(Saved data entries)
========================
(* ===== verification/MultiRun.v ===== *)
(** * Runs of the container

    The calls a host makes on [MultiRaft] as data and what holds in every
    container they lead to, after two parts they need: the relay guard, and the
    group engine under the container.

    [GroupEngine] as the engine [MultiRaft] asks for
    ([sailing-proto/src/multi/engine/mod.rs] and [FloorStore for GroupEngine] of
    [sailing-proto/src/multi/mod.rs]): its stores are lent by group, its floors
    and lineage counters answer with the freshest record.  Then what the engine
    promises the container, and what its stable store shows. *)

From S2P Require Import Prelude Bytes Num Quorum Progress ProgressMap Conf Tracker ConfChange.
From S2P Require Import ConfChangeProps Config Lease Prng ReadOnly Staging Data Frame Entry.
From S2P Require Import Storage Shape EngineLog EngineStable GroupEngine Restart Forwarded.
From S2P Require Import Message Wire Codec Endpoint Merge Invariant Persistence Replication.
From S2P Require Import Election Propose Handlers Commit Apply Boot Reads Snapshot Append Drive.
From S2P Require Import VoteFrame Frames ApplyFrame HandlerFrame Vote BootFrame SnapshotFrame.
From S2P Require Import VoteDrive Multi MultiRemove MultiFork MultiRelay MultiVerbs MultiMerge.
From S2P Require Import MultiInv MultiSteps MultiForkSteps MultiService MultiCrank MultiAdmit.

Section host.
Context {BD : BuffaDecode} {I : Type} `{!NodeId I} {G : Type} `{!NodeId G}.
Abbreviation GroupEngine := (GroupEngine (I := I) (G := G)).

#[global] Instance GroupEngine_GroupStores : GroupStores G EngineLog (EngineStable I) GroupEngine := {|
  gst_stores := λ g e, (λ st, (gs_log st, gs_stable st)) <$> ge_groups e !! g;
  gst_write := λ g l s e,
    with_groups (alter (λ _, {| gs_log := l; gs_stable := s |}) g (ge_groups e)) e;
|}.

#[global] Instance GroupEngine_GroupStoresLaws :
  GroupStoresLaws G EngineLog (EngineStable I) GroupEngine.
Proof.
  constructor; cbn.
  - intros g l s e [p Hp]. rewrite lookup_alter_eq. by destruct (ge_groups e !! g).
  - intros g g' l s e Hne. by rewrite lookup_alter_ne.
Qed.

#[global] Instance GroupEngine_FloorStore : FloorStore G GroupEngine := {|
  fs_floor := GroupEngine_group_floor;
  fs_lineage := GroupEngine_group_gen;
|}.

Definition GroupEngine_contains_group (e : GroupEngine) (g : G) : bool :=
  bool_decide (is_Some (ge_groups e !! g)).

#[global] Instance GroupEngine_MultiEngine : MultiEngine G I EngineLog (EngineStable I) GroupEngine := {|
  me_contains_group := GroupEngine_contains_group;
  me_add_group := GroupEngine_add_group;
  me_remove_group := GroupEngine_remove_group;
  me_next_boot_epoch := GroupEngine_next_boot_epoch;
|}.

(** A write stays staged behind the barrier, a snapshot is shown at once. *)
#[global] Instance EngineStable_StableReadLaws (alloc : N → bool) :
  StableReadLaws I (EngineStable I) (StableStore0 := EngineStable_StableStore alloc).
Proof. constructor; try done. intros. by right. Qed.
End host.

(** * The relay guard never falls under a hosted parent

    The guard of a parent is the generation of the last of its splits that was
    relayed; a fork at or below it is dropped, one above it may be hosted.  Here:
    no call on the container lowers the guard of a group it hosts. *)

Section guards.
Context {G I F R L S : Type} `{!NodeId G, !NodeId I, !StateMachine F, !Rng R}.
Context `{!LogStore L, !StableStore I S, !StableWriteLaws I S, !StableReadLaws I S}.
Context {DG : Data G} {DI : Data I} {BS : BuffaSizes} {DC : Data sm_command} {DS : Data sm_snapshot}.
Context {BD : BuffaDecode} {BE : BuffaEncode} {BC : Buffa PbConfChangeV2}.
Abbreviation Endpoint := (Endpoint I F R).
Abbreviation MultiRaft := (MultiRaft G I F R).
Abbreviation mr_ok x m := (mr_ok (Q := mr_poisoned_seen m) x m).
Implicit Types (m : MultiRaft) (ep : Endpoint) (g gid : G) (log : L) (stable : S).
Implicit Types (config : Config I).

Definition guards_kept m m' : Prop := ∀ g, is_Some (mr_groups m !! g) → guard m g ≤ guard m' g.

#[global] Instance guards_kept_refl : Reflexive guards_kept.
Proof. by intros m g _. Qed.

Lemma guards_le_kept m m' : guards_le m m' → guards_kept m m'.
Proof. intros H g _. apply H. Qed.

(** ** The relay *)

Lemma take_head_guards g m r m' : take_head_fork g m = Some (r, m') → guards_le m m'.
Proof. unfold take_head_fork. repeat case_match; intros; simplify_eq; same_guards. Qed.

Section gate.
Context {X : Type} `{!ForkGate G X}.
Implicit Types (gate : X).

Lemma act_on_fork_guards g ep fork v m h m' : act_on_fork g ep fork v m = Some (h, m') → guards_le m m'.
Proof.
  assert (Htake : ∀ k, (∀ r m1, guards_le m1 (k r m1).2) →
    ('(r, m1) ← take_head_fork g m; Some (k r m1)) = Some (h, m') → guards_le m m').
  { intros k Hk. destruct (take_head_fork g m) as [[r m1]|] eqn:Ht; [|done]. apply take_head_guards in Ht.
    cbn [mbind option_bind]. intros [= Hr]. specialize (Hk r m1). rewrite Hr in Hk. by etrans. }
  destruct v; cbn [act_on_fork].
  - destruct (drop_forks _ _); [|done]. cbn [mbind option_bind]. intros [= _ <-]. same_guards.
  - by apply (Htake (λ _ m1, (HfResolved, m1))).
  - intros [= _ <-]. unfold park_fork. case_bool_decide; same_guards.
  - apply (Htake (λ r m1, (HfResolved, match r with
      Some f => advance_relay_guard g (pf_parent_gen_after f) m1 | None => m1 end))).
    intros [f|] m1; [apply advance_relay_guard_guards|done].
  - destruct (Config_with_voter_set _ _); [by intros [= _ <-]|]. intros He.
    apply (Htake (λ r m1, match r with None => (HfEmpty, m1) | Some f =>
      (HfResolved, push_refusal g child (advance_relay_guard g (pf_parent_gen_after f) m1)) end)).
    + intros [f|] m1; [|done]. cbn [snd].
      etrans; [apply (advance_relay_guard_guards g (pf_parent_gen_after f))|same_guards].
    + rewrite <- He. by destruct (take_head_fork g m) as [[[]]|].
  - intros [= _ <-]. unfold park_fork. case_bool_decide; same_guards.
  - apply (Htake (λ _ m1, (HfResolved, push_refusal g child m1))). intros. same_guards.
Qed.
Lemma drain_dirty_hosted fuel gate held m r held' m' :
  drain_dirty fuel gate held m = Some (r, held', m') → hosted m' = hosted m.
Proof.
  assert (Hpop : ∀ m : MultiRaft, hosted (pop_dirty_fork m) = hosted m).
  { intros m0. unfold pop_dirty_fork. by destruct (mr_dirty_forks m0). }
  revert held m. induction fuel as [|fuel IH]; intros held m; cbn [drain_dirty]; [done|].
  destruct (mr_dirty_forks m) as [|g q]; [by intros [= _ _ <-]|].
  case_decide; [by intros ->%IH|].
  destruct (examine_head_fork g gate m) as [[h m1]|] eqn:He; [|done]. apply examine_hosted in He. rewrite <- He.
  cbn [mbind option_bind]. destruct h; [intros ->%IH..|intros [= _ _ <-]]; by rewrite ?Hpop.
Qed.

Lemma drain_to_yieldable_hosted gate m o m' : drain_to_yieldable gate m = Some (o, m') → hosted m' = hosted m.
Proof.
  unfold drain_to_yieldable. cbv zeta.
  destruct (drain_parked _ _ _ _) as [[[r held] m1]|] eqn:Hp; [|done]. apply drain_parked_hosted in Hp.
  destruct r as [[p pl]|]; [by intros [= _ <-]|].
  destruct (drain_dirty _ _ _ _) as [[[r held'] m2]|] eqn:Hd; [|done]. apply drain_dirty_hosted in Hd.
  destruct r as [[p pl]|]; intros [= _ <-]; by etrans.
Qed.
End gate.

Lemma host_child_hosted parent child plan epoch config fork fsm now rng log stable (engine : E) m :
  hosted (host_child parent child plan epoch config fork fsm now rng log stable engine m).2 ⊆ hosted m ∪ {[ child ]}.
Proof.
  unfold host_child. cbv zeta. destruct (write_fork_baseline _ _ _ _ _ _ _ _) as [log' s'].
  destruct (restart_with_rng _ _ _ _ _ _ _) as [[log2 s2] ep]. cbn [snd]. rewrite hosted_dirty.
  unfold hosted, admit_group, clear_unresolvable_hints_naming. cbn. rewrite dom_insert_L, dom_fmap_L. set_solver.
Qed.

Lemma install_hosted parent child (extra : X) now rng (engine : E) m r engine' m' :
  install_yieldable_fork_with_rng parent child extra now rng engine m = Some (r, engine', m') →
  hosted m' ⊆ hosted m ∪ {[ child ]}.
Proof.
  unfold install_yieldable_fork_with_rng. destruct (prepare_fork_install parent child extra engine m) as [[[p e1] m1]|] eqn:Hp;
    [|done]. assert (hosted m1 = hosted m) as <-.
  { unfold prepare_fork_install in Hp. destruct (examine_head_fork parent _ m) as [[h m2]|] eqn:He; [|done].
    apply examine_hosted in He. cbn [mbind option_bind] in Hp. by repeat (case_match; simplify_eq). }
  clear Hp. cbn [mbind option_bind]. destruct p as [p plan epoch config|o]; [|intros [= _ _ <-]; set_solver].
  destruct (gst_stores child e1) as [[log s]|]; [|intros [= _ _ <-]; set_solver].
  destruct (mr_groups m1 !! p) as [ep|] eqn:Hg; [|intros [= _ _ <-]; set_solver].
  destruct (pop_pending_fork ep) as [[[[fork fsm]|] ep']|]; [|intros [= _ _ <-]; set_solver|done].
  cbn [mbind option_bind]. intros Hh.
  pose proof (host_child_hosted p child plan epoch config fork fsm now rng log s e1 (set_group p ep' m1)) as Hc.
  rewrite hosted_set in Hc by (by eexists).
  destruct (host_child _ _ _ _ _ _ _ _ _ _ _ _ _) as [[] ]. by injection Hh as _ _ <-.
Qed.

Lemma claims_scan_hosted g (st : E) l m : hosted (claims_scan (L := L) (S := S) g st l m).2 = hosted m.
Proof.
  revert m. induction l as [|h l IH]; intros m; cbn [claims_scan]; [done|]. case_decide; [apply IH|].
  destruct (mr_groups m !! h) as [ep|] eqn:Hh; [|apply IH]. destruct (freeze_pending ep); [|apply IH].
  destruct (gst_stores h st) as [[log s]|]; [|done]. destruct (scan_freeze_claims log ep) as [r ep']. cbv zeta.
  assert (hosted (set_group h ep' m) = hosted m) as Hs by (apply hosted_set; by eexists).
  destruct r; [|done]. case_decide; [done|]. by rewrite IH.
Qed.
========================
● **Task instructions**:
Output, from the data above, the lines from the line with "From S2P Require Import VoteDrive" to the line with "gst_stores := λ" exactly as they stand, both ends included and nothing else.

● **Result of this exercise**:
From S2P Require Import VoteDrive Multi MultiRemove MultiFork MultiRelay MultiVerbs MultiMerge.
From S2P Require Import MultiInv MultiSteps MultiForkSteps MultiService MultiCrank MultiAdmit.

Section host.
Context {BD : BuffaDecode} {I : Type} `{!NodeId I} {G : Type} `{!NodeId G}.
Abbreviation GroupEngine := (GroupEngine (I := I) (G := G)).

#[global] Instance GroupEngine_GroupStores : GroupStores G EngineLog (EngineStable I) GroupEngine := {|
  gst_stores := λ g e, (λ st, (gs_log st, gs_stable st)) <$> ge_groups e !! g;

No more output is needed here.